Directly from the Mushroom Expert! A superb set meal featuring concentrated mushroom umami, including Oyster Mushroom Mixed Rice, Bunapi Mushroom Oroshi-ae (grated radish dressing), and Oyster Mushroom Clear Soup. Low in calories and healthy, yet incredibly satisfying.
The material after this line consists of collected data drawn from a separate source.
(** * The read status of notifications *)

(** The values [markAsRead] saves. *)
Lemma mark_read_update lib now k s :
  update lib NotificationModel now
    (delete (primaryKeyAttribute NotificationModel) {["readStatus" := VStr "Read"]})
    (Some (VStr k)) s
  = (log (UPDATE "Notifications" k)
       (set_table "Notifications"
          (List.map
             (fun r => if pk_is NotificationModel k r
                       then write NotificationModel now
                              (delete "notificationID"
                                      {["readStatus" := VStr "Read"]}) r
                       else r)
             (rows NotificationModel s)) s),
     Resolved (length (List.filter (pk_is NotificationModel k)
                                   (rows NotificationModel s)))).
Proof.
  unfold update.
  assert (check_attributes lib NotificationModel
            (supplied NotificationModel
               (delete (primaryKeyAttribute NotificationModel)
                       {["readStatus" := VStr "Read"]}))
            (delete (primaryKeyAttribute NotificationModel)
                    {["readStatus" := VStr "Read"]}) = None) as ->
    by (vm_compute; reflexivity).
  assert (forall others,
             check_unique NotificationModel
               (supplied NotificationModel
                  (delete (primaryKeyAttribute NotificationModel)
                          {["readStatus" := VStr "Read"]}))
               others
               (delete (primaryKeyAttribute NotificationModel)
                       {["readStatus" := VStr "Read"]}) = None) as ->
    by (intros others; vm_compute; reflexivity).
  reflexivity.
Qed.

Lemma write_read_status now r :
  write NotificationModel now
    (delete "notificationID" {["readStatus" := VStr "Read"]}) r !! "readStatus"
  = Some (VStr "Read").
Proof.
  rewrite write_lookup.
  assert (onUpdateValues NotificationModel now !! "readStatus" = None) as ->
    by reflexivity.
  assert (restrict NotificationModel
            (delete "notificationID" {["readStatus" := VStr "Read"]})
          !! "readStatus" = Some (VStr "Read")) as -> by (vm_compute; reflexivity).
  done.
Qed.

Lemma write_read_key now r :
  write NotificationModel now
    (delete "notificationID" {["readStatus" := VStr "Read"]}) r !! "notificationID"
  = r !! "notificationID".
Proof.
  rewrite write_lookup.
  assert (onUpdateValues NotificationModel now !! "notificationID" = None) as ->
    by reflexivity.
  assert (restrict NotificationModel
            (delete "notificationID" {["readStatus" := VStr "Read"]})
          !! "notificationID" = None) as -> by (vm_compute; reflexivity).
  done.
Qed.

(** What [markAsRead] does to the table: every row is kept at its place,
    as it is or rewritten with [readStatus] set to "Read". *)
Lemma markAsRead_rows lib now notificationID s :
  exists f,
    rows NotificationModel
      (fst (NotificationService.markAsRead lib now notificationID s))
    = List.map f (rows NotificationModel s)
    /\ (forall r k, pk_is NotificationModel k (f r) = pk_is NotificationModel k r)
    /\ (forall r, f r = r \/ f r !! "readStatus" = Some (VStr "Read")).
Proof.
  unfold NotificationService.markAsRead, try_catch, await.
  destruct (findByPk NotificationModel notificationID s) as [n|] eqn:Hfind.
  2:{ exists id. cbn. rewrite map_id. repeat split; auto. }
  unfold instance_update, await.
  assert (exists k, n !! primaryKeyAttribute NotificationModel = Some (VStr k))
    as [k Hk].
  { unfold findByPk in Hfind. destruct notificationID as [[|k| |]|]; try done.
    exists k. apply find_some in Hfind as [_ Hp]. by apply prop_is_true in Hp. }
  rewrite Hk, mark_read_update. cbn [fst resolve].
  eexists. split; [|split].
  - unfold rows at 1. rewrite table_log, table_set_table_eq. reflexivity.
  - intros r k'. cbn beta. destruct (pk_is NotificationModel k r); [|done].
    unfold pk_is, prop_is.
    change (primaryKeyAttribute NotificationModel) with "notificationID".
    by rewrite write_read_key.
  - intros r. cbn beta. destruct (pk_is NotificationModel k r); [|by left].
    right. apply write_read_status.
Qed.

(** What [createNotification] does: nothing, or it appends one row whose
    [readStatus] is "Unread". *)
Lemma createNotification_rows lib now userID content type s :
  let r := NotificationService.createNotification lib now userID content type s in
  (exists n,
      r = (fst r, Resolved (Messages.success now (Some (VObj n))))
      /\ rows NotificationModel (fst r) = (rows NotificationModel s ++ [n])%list
      /\ n !! "readStatus" = Some (VStr "Unread")
      /\ exists k, n !! "notificationID" = Some (VStr k)
                   /\ forall r0, In r0 (rows NotificationModel s) ->
                                 pk_is NotificationModel k r0 = false)
  \/ (exists text, r = (s, Resolved (Messages.error now (Some (VStr text))))).
Proof.
  cbn zeta. unfold NotificationService.createNotification, try_catch, await.
  match goal with
  | |- context [create lib NotificationModel now ?d s] =>
      destruct (create lib NotificationModel now d s) as [s1 [n|e]] eqn:Hc
  end.
  - left. exists n. cbn [fst resolve]. split; [done|].
    split; [by eapply create_rows|]. split.
    + eapply create_supplied; [exact Hc| |].
      * unfold attribute_names. cbn. set_solver.
      * rewrite !lookup_set_prop_ne by done. apply lookup_insert_eq.
    + by apply (create_key lib NotificationModel now _ s s1 n
                  has_key_NotificationModel Hc).
  - right. apply create_rejected in Hc as ->. by eexists.
Qed.

Lemma find_keyed M s id r r' (s' : Store) :
  keyed M s ->
  (forall x, In x (rows M s') -> In x (rows M s)) ->
  findByPk M id s = Some r ->
  findByPk M id s' = Some r' ->
  r' = r.
Proof.
  intros Hkeyed Hsub Hr Hr'. unfold findByPk in *.
  destruct id as [[|k| |]|]; try done.
  apply find_some in Hr as [Hin Hp]. apply find_some in Hr' as [Hin' Hp'].
  by apply (Hkeyed k r' r); [apply Hsub| | |].
Qed.

(** C3.  A notification is created with [readStatus] "Unread", whatever the
    arguments of the service and whatever the body of the request, a
    [readStatus] property of the body included.  No request turns a
    notification that is "Read" into anything else: if it is still found
    after the request, it is "Read".  [markAsRead] on a notification that
    exists succeeds and leaves it "Read", also when it was "Read" already. *)
Theorem notification_read_status :
  forall (lib : Library) (now : string),
    (forall userID content type s s' result,
        NotificationService.createNotification lib now userID content type s
        = (s', Resolved result) ->
        prop_is "status" "success" result = true ->
        exists n,
          result = Messages.success now (Some (VObj n))
          /\ rows NotificationModel s' = (rows NotificationModel s ++ [n])%list
          /\ n !! "readStatus" = Some (VStr "Unread"))
    /\ (forall body s s' json,
          NotificationController.createNotification lib now body s
          = (s', Resolved (201, json)) ->
          exists n,
            json !! "message" = Some (VObj n)
            /\ rows NotificationModel s' = (rows NotificationModel s ++ [n])%list
            /\ n !! "readStatus" = Some (VStr "Unread"))
    /\ (forall request s id r r',
          keyed NotificationModel s ->
          findByPk NotificationModel id s = Some r ->
          r !! "readStatus" = Some (VStr "Read") ->
          findByPk NotificationModel id (fst (handle lib now request s)) = Some r' ->
          r' !! "readStatus" = Some (VStr "Read"))
    /\ (forall id s r,
          findByPk NotificationModel id s = Some r ->
          exists s' n r',
            NotificationService.markAsRead lib now id s
            = (s', Resolved (Messages.success now (Some (VObj n))))
            /\ n !! "readStatus" = Some (VStr "Read")
            /\ findByPk NotificationModel id s' = Some r'
            /\ r' !! "readStatus" = Some (VStr "Read")).
Proof.
  intros lib now.
  assert (forall userID content type s s' result,
             NotificationService.createNotification lib now userID content type s
             = (s', Resolved result) ->
             prop_is "status" "success" result = true ->
             exists n,
               result = Messages.success now (Some (VObj n))
               /\ rows NotificationModel s' = (rows NotificationModel s ++ [n])%list
               /\ n !! "readStatus" = Some (VStr "Unread")) as Hcreate.
  { intros userID content type s s' result Hrun Hok.
    destruct (createNotification_rows lib now userID content type s)
      as [(n & Heq & Hrows & Hunread & _)|(text & Heq)];
      cbn zeta in *; rewrite Hrun in *; cbn [fst] in *.
    - injection Heq as ->. by exists n.
    - injection Heq as -> ->. by rewrite error_is_not_success in Hok. }
  split; [exact Hcreate|]. split; [|split].
  - intros body s s' json Hrun.
    unfold NotificationController.createNotification, await, resolve in Hrun.
    destruct (NotificationService.createNotification lib now _ _ None s)
      as [s1 [result|e]] eqn:Hsvc; [|done].
    injection Hrun as <- Hcode <-.
    destruct (prop_is "status" "success" result) eqn:Hok; [|done].
    destruct (Hcreate _ _ _ _ _ _ Hsvc Hok) as (n & -> & Hrows & Hunread).
    exists n. by rewrite success_message.
  - intros request s id r r' Hkeyed Hr Hread Hr'.
    assert (forall p : Promise Object,
               preserves "Notifications" p ->
               findByPk NotificationModel id (fst (p s)) = Some r' -> r' = r)
      as Hpreserved.
    { intros p Hp Hfound. unfold findByPk, rows in *.
      change (tableName NotificationModel) with "Notifications" in *.
      rewrite Hp in Hfound. congruence. }
    assert (forall p : Promise Object,
               shrinks p ->
               findByPk NotificationModel id (fst (p s)) = Some r' -> r' = r)
      as Hshrunk.
    { intros p Hp Hfound.
      apply (find_keyed NotificationModel s id r r' (fst (p s)) Hkeyed);
        [|done|done].
      intros x Hx. by apply (Hp s "Notifications" x). }
    destruct request
      as [? ?|? ? ?|?|?|?|?|? ?|?|uid text kind|nid|nid|? ?|?|? ?|?|?|? ?|?];
      cbn [handle] in Hr'.
    + by rewrite (Hpreserved _ (saveTask_preserves_notifications _ _ _ _) Hr').
    + by rewrite (Hpreserved _ (updateTask_preserves_notifications _ _ _ _ _) Hr').
    + by rewrite (Hshrunk _ (deleteTask_shrinks _ _) Hr').
    + by rewrite (Hpreserved _ (saveTag_preserves_notifications _ _ _) Hr').
    + by rewrite (Hpreserved _ (saveCategory_preserves_notifications _ _ _) Hr').
    + by rewrite (Hpreserved _ (saveUser_preserves_notifications _ _ _) Hr').
    + by rewrite (Hpreserved _ (updateUser_preserves_notifications _ _ _ _) Hr').
    + by rewrite (Hshrunk _ (deleteUser_shrinks _ _) Hr').
    + destruct (createNotification_rows lib now uid text kind s)
        as [(n & _ & Hrows & _)|(msg & Heq)]; cbn zeta in *.
      * unfold findByPk in *. destruct id as [[|k| |]|]; try done.
        rewrite Hrows, (find_app_l _ _ _ _ Hr) in Hr'. congruence.
      * rewrite Heq in Hr'. cbn [fst] in Hr'. congruence.
    + destruct (markAsRead_rows lib now nid s) as (f & Hrows & Hkey & Hf).
      unfold findByPk in *. destruct id as [[|k| |]|]; try done.
      rewrite Hrows, find_map_commute, Hr in Hr' by (intros x; apply Hkey).
      injection Hr' as <-. destruct (Hf r) as [->|Hset]; done.
    + by rewrite (Hshrunk _ (deleteNotification_shrinks _ _) Hr').
    + by rewrite (Hpreserved _ (updateTag_preserves_notifications _ _ _ _) Hr').
    + by rewrite (Hshrunk _ (deleteTag_shrinks _ _) Hr').
    + by rewrite (Hpreserved _ (updateCategory_preserves_notifications _ _ _ _) Hr').
    + by rewrite (Hshrunk _ (deleteCategory_shrinks _ _) Hr').
    + by rewrite (Hpreserved _ (saveSession_preserves_notifications _ _ _) Hr').
    + by rewrite (Hpreserved _ (updateSession_preserves_notifications _ _ _ _) Hr').
    + by rewrite (Hshrunk _ (deleteSession_shrinks _ _) Hr').
  - intros id s r Hfind.
    assert (exists k, id = Some (VStr k)
                      /\ r !! "notificationID" = Some (VStr k)
                      /\ pk_is NotificationModel k r = true) as (k & -> & Hk & Hp).
    { unfold findByPk in Hfind. destruct id as [[|k| |]|]; try done.
      exists k. apply find_some in Hfind as [_ Hp]. split; [done|].
      split; [by apply prop_is_true in Hp|done]. }
    unfold NotificationService.markAsRead, try_catch, await.
    rewrite Hfind. unfold instance_update, await.
    change (r !! primaryKeyAttribute NotificationModel) with (r !! "notificationID").
    rewrite Hk, mark_read_update. cbn [resolve].
    eexists _, _, _. split; [reflexivity|]. split; [apply write_read_status|].
    split; [|apply write_read_status].
    unfold findByPk, rows. rewrite table_log, table_set_table_eq.
    rewrite find_map_commute.
    + unfold findByPk in Hfind. unfold rows in Hfind. rewrite Hfind. cbn.
      by rewrite Hp.
    + intros x. destruct (pk_is NotificationModel k x) eqn:Hx; [|done].
      unfold pk_is, prop_is in *.
      change (primaryKeyAttribute NotificationModel) with "notificationID" in *.
      by rewrite write_read_key.
Qed.

(** ** Primary keys stay unique *)

Lemma keyed_empty M : keyed M empty_store.
Proof. by intros k r1 r2 Hin. Qed.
Ryuji introduces a recipe packed with the profound charm of mushrooms.

Ingredients

Main Ingredients (2 servings)

  • Rice 2 go
  • Oyster mushrooms 4 packs
  • Bunapi mushrooms 1 pack
  • Daikon radish to taste
  • Kombu (kelp) 5g
  • Scallions to taste
  • Ume paste to taste
  • Yuzu kosho to taste

Seasonings

  • Rice oil 1 tbsp
  • Mentsuyu (noodle soup base) 3 tbsp
  • Water 100cc
  • Bonito flakes 6g
  • Toasted sesame seeds to taste
  • Water 750cc
  • Salt 1/2 tsp
  • Bonito powder to taste
  • Soy sauce a dash

Steps

  1. Rinse 2 go of rice.
  2. Put the rinsed 2 go of rice and water (slightly below the 2 go line) into a rice cooker and cook.
  3. Tear 2 packs of oyster mushrooms by hand. Tear longer ones in half.
  4. Heat 1 tbsp rice oil in a frying pan and stir-fry the torn oyster mushrooms.
  5. Once the oyster mushrooms are tender, add 3 tbsp mentsuyu, 100cc water, and 6g bonito flakes and simmer until reduced. Turn off the heat when a little liquid remains.
  6. Add the simmered oyster mushrooms to the cooked rice and mix.
  7. Serve in a bowl and sprinkle with toasted sesame seeds to taste. Pro Tip! For a change of flavor, serve with ume paste or yuzu kosho for an even more delicious experience.
  8. Cut the stem ends of 1 pack of Bunapi mushrooms into a V-shape and loosen them. Pro Tip! A V-cut increases the surface area, allowing the flavor to soak in more easily.
  9. Put water (enough to submerge the Bunapi mushrooms) in a pot and heat it. When it feels hot to the touch (approx. 60°C), add the Bunapi mushrooms and boil until it reaches a boil. Pro Tip! Start boiling in lukewarm water (around 50°C), and umami components increase around 70°C.
  10. Once boiling, drain in a colander, cool with water, and thoroughly drain.
  11. Grate daikon radish to taste and lightly squeeze out excess water.
  12. Put the boiled Bunapi mushrooms and grated daikon radish into a bowl and mix.
  13. Finally, sprinkle with bonito powder to taste and drizzle with a dash of soy sauce.
  14. Tear 2 packs of oyster mushrooms by hand and put them into a pot.
  15. Add 5g kombu and 750cc water to the pot and heat from cold water. Pro Tip! Gradually increasing the temperature from cold water extracts maximum umami from the mushrooms.
  16. Do not remove the white scum. Once it boils and the scum disappears, season with 1/2 tsp salt.
  17. Finally, add 2 pinches of bonito powder.
  18. (If using scallions) Sprinkle with scallions to taste.